━━━━━ Provided records ━━━━━

Lemma held_no_meta s hint : Forall (fun y => y.2 = false) (held s hint).
Proof. unfold held. destruct (a_buf s) as [[p f]|]; repeat constructor. Qed.

Lemma metas_ok_app m0 X Y :
  metas_ok m0 X -> Forall (fun y => y.2 = false) Y -> (X = [] -> m0 = false) -> metas_ok m0 (X ++ Y).
Proof.
  destruct X as [|x X]; simpl.
  - intros _ HY H. rewrite H by done. destruct HY; [done|]. by split.
  - intros [H1 H2] HY _. split; [done|]. by apply Forall_app.
Qed.

Lemma AInv_first m0 X s acc : AInv m0 X s acc -> a_meta s = false -> X = [] -> m0 = false.
Proof. intros [_ _ _ Hm] E ->. rewrite E in Hm. destruct m0; [|done]. by destruct Hm. Qed.

Lemma AInv_send m0 X s acc t fl s' Y :
  AInv m0 X s acc -> a_send s (encode t) fl = (s', Y) -> AInv m0 (X ++ Y) s' (acc ++ [(t, fl)]).
Proof.
  intros HA Hs. pose proof HA as [Hok Hp Hmo Hm]. unfold a_send in Hs.
  assert (encode <$> (acc ++ [(t, fl)]).*1 = (encode <$> acc.*1) ++ [encode t]) as Hacc
    by (by rewrite !fmap_app).
  destruct (a_meta s) eqn:Em.
  - destruct Hm as [-> ->]. injection Hs as <- <-. simpl in Hp.
    assert (buffered s = []) as Hb.
    { unfold buffered. destruct (a_buf s) eqn:E; [|done].
      destruct (Hok ltac:(by rewrite E)) as [_ ?]. congruence. }
    split; [by intros [? ?]| |by repeat constructor|done]. rewrite Hacc, <-Hp, Hb. done.
  - assert (X ++ Y <> [] \/ m0 = false) as Hne.
    { destruct m0; [left|by right]. intros [? _]%app_nil. by destruct Hm. }
    destruct (a_enhance s) eqn:Ee; injection Hs as <- <-.
    + split; [done| |apply metas_ok_app; eauto using held_no_meta, AInv_first|].
      * rewrite Hacc, payloads_app, payloads_held, <-Hp. done.
      * simpl. intros ->. by destruct Hne.
    + split; [by intros [? ?]| | |].
      * rewrite Hacc, !payloads_app, payloads_held, <-Hp. unfold buffered at 2. simpl.
        by rewrite app_nil_r, <-!app_assoc.
      * apply metas_ok_app; eauto using AInv_first. apply Forall_app.
        split; [apply held_no_meta | by repeat constructor].
      * simpl. intros ->. by destruct Hne.
Qed.

Lemma AInv_flush m0 X s acc : AInv m0 X s acc -> AInv m0 (X ++ (a_flush s).2) (a_flush s).1 acc.
Proof.
  intros HA. pose proof HA as [Hok Hp Hmo Hm]. simpl. split; simpl.
  - by intros [? ?].
  - rewrite payloads_app, payloads_held, <-Hp. unfold buffered at 2. simpl. by rewrite app_nil_r.
  - destruct (a_meta s) eqn:Em.
    + assert (held s (a_hint s) = []) as ->; [|by rewrite app_nil_r].
      unfold held. destruct (a_buf s) eqn:E; [|done].
      destruct (Hok ltac:(by rewrite E)) as [_ ?]. congruence.
    + apply metas_ok_app; eauto using held_no_meta, AInv_first.
  - destruct (a_meta s) eqn:Em.
    + destruct Hm as [-> ->]. split; [|done]. unfold held. destruct (a_buf s) eqn:E; [|done].
      destruct (Hok ltac:(by rewrite E)) as [_ ?]. congruence.
    + intros ? [? _]%app_nil. by destruct Hm.
Qed.

Lemma AInv_reset m0 X s acc : AInv m0 X s acc -> AInv m0 X (a_reset_hint s) acc.
Proof. by intros []. Qed.

(** What a failed operation may have sent is still a prefix of what was accepted. *)
Lemma AInv_fail m0 X s acc Y hint :
  AInv m0 X s acc -> Y `prefix_of` held s hint ->
  payloads (X ++ Y) `prefix_of` encode <$> acc.*1 /\ metas_ok m0 (X ++ Y).
Proof.
  intros HA [Z HZ]. pose proof HA as [Hok Hp Hmo Hm]. split.
  - exists (payloads Z). rewrite <-payloads_app, <-app_assoc, <-HZ, payloads_app, payloads_held.
    by rewrite Hp.
  - assert (Forall (fun y => y.2 = false) Y) as HY.
    { pose proof (held_no_meta s hint) as H. rewrite HZ in H. by apply Forall_app in H as [? _]. }
    destruct (a_meta s) eqn:Em; [|by eauto using metas_ok_app, AInv_first].
    assert (Y = []) as ->; [|by rewrite app_nil_r].
    unfold held in HZ. destruct (a_buf s) eqn:E.
    + destruct (Hok ltac:(by rewrite E)) as [_ ?]. congruence.
    + symmetry in HZ. by apply app_nil in HZ as [? _].
Qed.

(** The state of a run: the sink is fine and the trace accounts for every message, or the
    run has ended with an error. *)
Definition RunInv (m0 : bool) (call : nat) (S0 X : list (list byte * Z * bool))
    (st : SinkRun) w : Prop :=
  sent call (calls w) = S0 ++ X /\ metas_ok m0 X /\
  match sr_error st with
  | None => SInv call (sr_sink st) w /\ AInv m0 X (abs (sr_sink st)) (sr_accepted st) /\
            (sr_ready st = true -> si_batch_f (sr_sink st) = None)
  | Some _ => payloads X `prefix_of` encode <$> (sr_accepted st).*1
  end.

Lemma sink_op_RunInv m0 call op S0 X st w :
  RunInv m0 call S0 X st w -> sr_error st = None ->
  exists st' w' Y, sink_op start_answer ser call op st w = Done (st', w') /\
    RunInv m0 call S0 (X ++ Y) st' w'.
Proof.
  intros (HS & Hm & H) He. rewrite He in H. destruct H as (HI & HA & Hr).
  destruct (sink_op_spec call op st w _ HI (ai_ok _ _ _ _ HA) He Hr HS) as
    (st' & w' & Y & E & HS' & HI' & Hcase).
  exists st', w', Y. split; [done|]. split; [by rewrite HS', app_assoc|].
  destruct Hcase as [(-> & Ha & Hs)|[(t & fl & -> & Hn & Ha & Hs)|[(cx & -> & Hn & Ha & -> & Hs)|
    (Hn & Ha & hint & Hpre)]]].
  - rewrite app_nil_r. split; [done|]. destruct (sr_error st') eqn:En.
    + rewrite Ha. destruct (AInv_fail m0 X _ _ [] true HA) as [Hp _]; [apply prefix_nil|].
      by rewrite app_nil_r in Hp.
    + destruct HI' as [HI1 HI2]; [done|]. split; [done|]. split; [|done]. rewrite Ha.
      destruct (Hs eq_refl) as [-> | (_ & _ & ->)]; [done | by apply AInv_reset].
  - symmetry in Hs. pose proof (AInv_send _ _ _ _ _ _ _ _ HA Hs) as HA'. rewrite Hn, Ha.
    split; [apply HA'|]. destruct HI'; done.
  - pose proof (AInv_flush _ _ _ _ HA) as HA'. rewrite Hn, Ha. split; [apply HA'|].
    destruct HI' as [HI1 HI2]; [done|]. split; [done|]. split; [|done].
    destruct Hs as [-> | ->]; [done | by apply AInv_reset].
  - destruct (AInv_fail _ _ _ _ _ _ HA Hpre) as [Hp Hmo]. split; [done|].
    destruct Hn as [e ->]. by rewrite Ha.
Qed.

━━━━━

[What is expected]:
Copy the records above. Keep every word as it is.

[Task response]:
Lemma held_no_meta s hint : Forall (fun y => y.2 = false) (held s hint).
Proof. unfold held. destruct (a_buf s) as [[p f]|]; repeat constructor. Qed.

Lemma metas_ok_app m0 X Y :
  metas_ok m0 X -> Forall (fun y => y.2 = false) Y -> (X = [] -> m0 = false) -> metas_ok m0 (X ++ Y).
Proof.
  destruct X as [|x X]; simpl.
  - intros _ HY H. rewrite H by done. destruct HY; [done|]. by split.
  - intros [H1 H2] HY _. split; [done|]. by apply Forall_app.
Qed.

Lemma AInv_first m0 X s acc : AInv m0 X s acc -> a_meta s = false -> X = [] -> m0 = false.
Proof. intros [_ _ _ Hm] E ->. rewrite E in Hm. destruct m0; [|done]. by destruct Hm. Qed.

Lemma AInv_send m0 X s acc t fl s' Y :
  AInv m0 X s acc -> a_send s (encode t) fl = (s', Y) -> AInv m0 (X ++ Y) s' (acc ++ [(t, fl)]).
Proof.
  intros HA Hs. pose proof HA as [Hok Hp Hmo Hm]. unfold a_send in Hs.
  assert (encode <$> (acc ++ [(t, fl)]).*1 = (encode <$> acc.*1) ++ [encode t]) as Hacc
    by (by rewrite !fmap_app).
  destruct (a_meta s) eqn:Em.
  - destruct Hm as [-> ->]. injection Hs as <- <-. simpl in Hp.
    assert (buffered s = []) as Hb.
    { unfold buffered. destruct (a_buf s) eqn:E; [|done].
      destruct (Hok ltac:(by rewrite E)) as [_ ?]. congruence. }
    split; [by intros [? ?]| |by repeat constructor|done]. rewrite Hacc, <-Hp, Hb. done.
  - assert (X ++ Y <> [] \/ m0 = false) as Hne.
    { destruct m0; [left|by right]. intros [? _]%app_nil. by destruct Hm. }
    destruct (a_enhance s) eqn:Ee; injection Hs as <- <-.
    + split; [done| |apply metas_ok_app; eauto using held_no_meta, AInv_first|].
      * rewrite Hacc, payloads_app, payloads_held, <-Hp. done.
      * simpl. intros ->. by destruct Hne.
    + split; [by intros [? ?]| | |].
      * rewrite Hacc, !payloads_app, payloads_held, <-Hp. unfold buffered at 2. simpl.
        by rewrite app_nil_r, <-!app_assoc.
      * apply metas_ok_app; eauto using AInv_first. apply Forall_app.
        split; [apply held_no_meta | by repeat constructor].
      * simpl. intros ->. by destruct Hne.
Qed.

Lemma AInv_flush m0 X s acc : AInv m0 X s acc -> AInv m0 (X ++ (a_flush s).2) (a_flush s).1 acc.
Proof.
  intros HA. pose proof HA as [Hok Hp Hmo Hm]. simpl. split; simpl.
  - by intros [? ?].
  - rewrite payloads_app, payloads_held, <-Hp. unfold buffered at 2. simpl. by rewrite app_nil_r.
  - destruct (a_meta s) eqn:Em.
    + assert (held s (a_hint s) = []) as ->; [|by rewrite app_nil_r].
      unfold held. destruct (a_buf s) eqn:E; [|done].
      destruct (Hok ltac:(by rewrite E)) as [_ ?]. congruence.
    + apply metas_ok_app; eauto using held_no_meta, AInv_first.
  - destruct (a_meta s) eqn:Em.
    + destruct Hm as [-> ->]. split; [|done]. unfold held. destruct (a_buf s) eqn:E; [|done].
      destruct (Hok ltac:(by rewrite E)) as [_ ?]. congruence.
    + intros ? [? _]%app_nil. by destruct Hm.
Qed.

Lemma AInv_reset m0 X s acc : AInv m0 X s acc -> AInv m0 X (a_reset_hint s) acc.
Proof. by intros []. Qed.

(** What a failed operation may have sent is still a prefix of what was accepted. *)
Lemma AInv_fail m0 X s acc Y hint :
  AInv m0 X s acc -> Y `prefix_of` held s hint ->
  payloads (X ++ Y) `prefix_of` encode <$> acc.*1 /\ metas_ok m0 (X ++ Y).
Proof.
  intros HA [Z HZ]. pose proof HA as [Hok Hp Hmo Hm]. split.
  - exists (payloads Z). rewrite <-payloads_app, <-app_assoc, <-HZ, payloads_app, payloads_held.
    by rewrite Hp.
  - assert (Forall (fun y => y.2 = false) Y) as HY.
    { pose proof (held_no_meta s hint) as H. rewrite HZ in H. by apply Forall_app in H as [? _]. }
    destruct (a_meta s) eqn:Em; [|by eauto using metas_ok_app, AInv_first].
    assert (Y = []) as ->; [|by rewrite app_nil_r].
    unfold held in HZ. destruct (a_buf s) eqn:E.
    + destruct (Hok ltac:(by rewrite E)) as [_ ?]. congruence.
    + symmetry in HZ. by apply app_nil in HZ as [? _].
Qed.

(** The state of a run: the sink is fine and the trace accounts for every message, or the
    run has ended with an error. *)
Definition RunInv (m0 : bool) (call : nat) (S0 X : list (list byte * Z * bool))
    (st : SinkRun) w : Prop :=
  sent call (calls w) = S0 ++ X /\ metas_ok m0 X /\
  match sr_error st with
  | None => SInv call (sr_sink st) w /\ AInv m0 X (abs (sr_sink st)) (sr_accepted st) /\
            (sr_ready st = true -> si_batch_f (sr_sink st) = None)
  | Some _ => payloads X `prefix_of` encode <$> (sr_accepted st).*1
  end.

Lemma sink_op_RunInv m0 call op S0 X st w :
  RunInv m0 call S0 X st w -> sr_error st = None ->
  exists st' w' Y, sink_op start_answer ser call op st w = Done (st', w') /\
    RunInv m0 call S0 (X ++ Y) st' w'.
Proof.
  intros (HS & Hm & H) He. rewrite He in H. destruct H as (HI & HA & Hr).
  destruct (sink_op_spec call op st w _ HI (ai_ok _ _ _ _ HA) He Hr HS) as
    (st' & w' & Y & E & HS' & HI' & Hcase).
  exists st', w', Y. split; [done|]. split; [by rewrite HS', app_assoc|].
  destruct Hcase as [(-> & Ha & Hs)|[(t & fl & -> & Hn & Ha & Hs)|[(cx & -> & Hn & Ha & -> & Hs)|
    (Hn & Ha & hint & Hpre)]]].
  - rewrite app_nil_r. split; [done|]. destruct (sr_error st') eqn:En.
    + rewrite Ha. destruct (AInv_fail m0 X _ _ [] true HA) as [Hp _]; [apply prefix_nil|].
      by rewrite app_nil_r in Hp.
    + destruct HI' as [HI1 HI2]; [done|]. split; [done|]. split; [|done]. rewrite Ha.
      destruct (Hs eq_refl) as [-> | (_ & _ & ->)]; [done | by apply AInv_reset].
  - symmetry in Hs. pose proof (AInv_send _ _ _ _ _ _ _ _ HA Hs) as HA'. rewrite Hn, Ha.
    split; [apply HA'|]. destruct HI'; done.
  - pose proof (AInv_flush _ _ _ _ HA) as HA'. rewrite Hn, Ha. split; [apply HA'|].
    destruct HI' as [HI1 HI2]; [done|]. split; [done|]. split; [|done].
    destruct Hs as [-> | ->]; [done | by apply AInv_reset].
  - destruct (AInv_fail _ _ _ _ _ _ HA Hpre) as [Hp Hmo]. split; [done|].
    destruct Hn as [e ->]. by rewrite Ha.
Qed.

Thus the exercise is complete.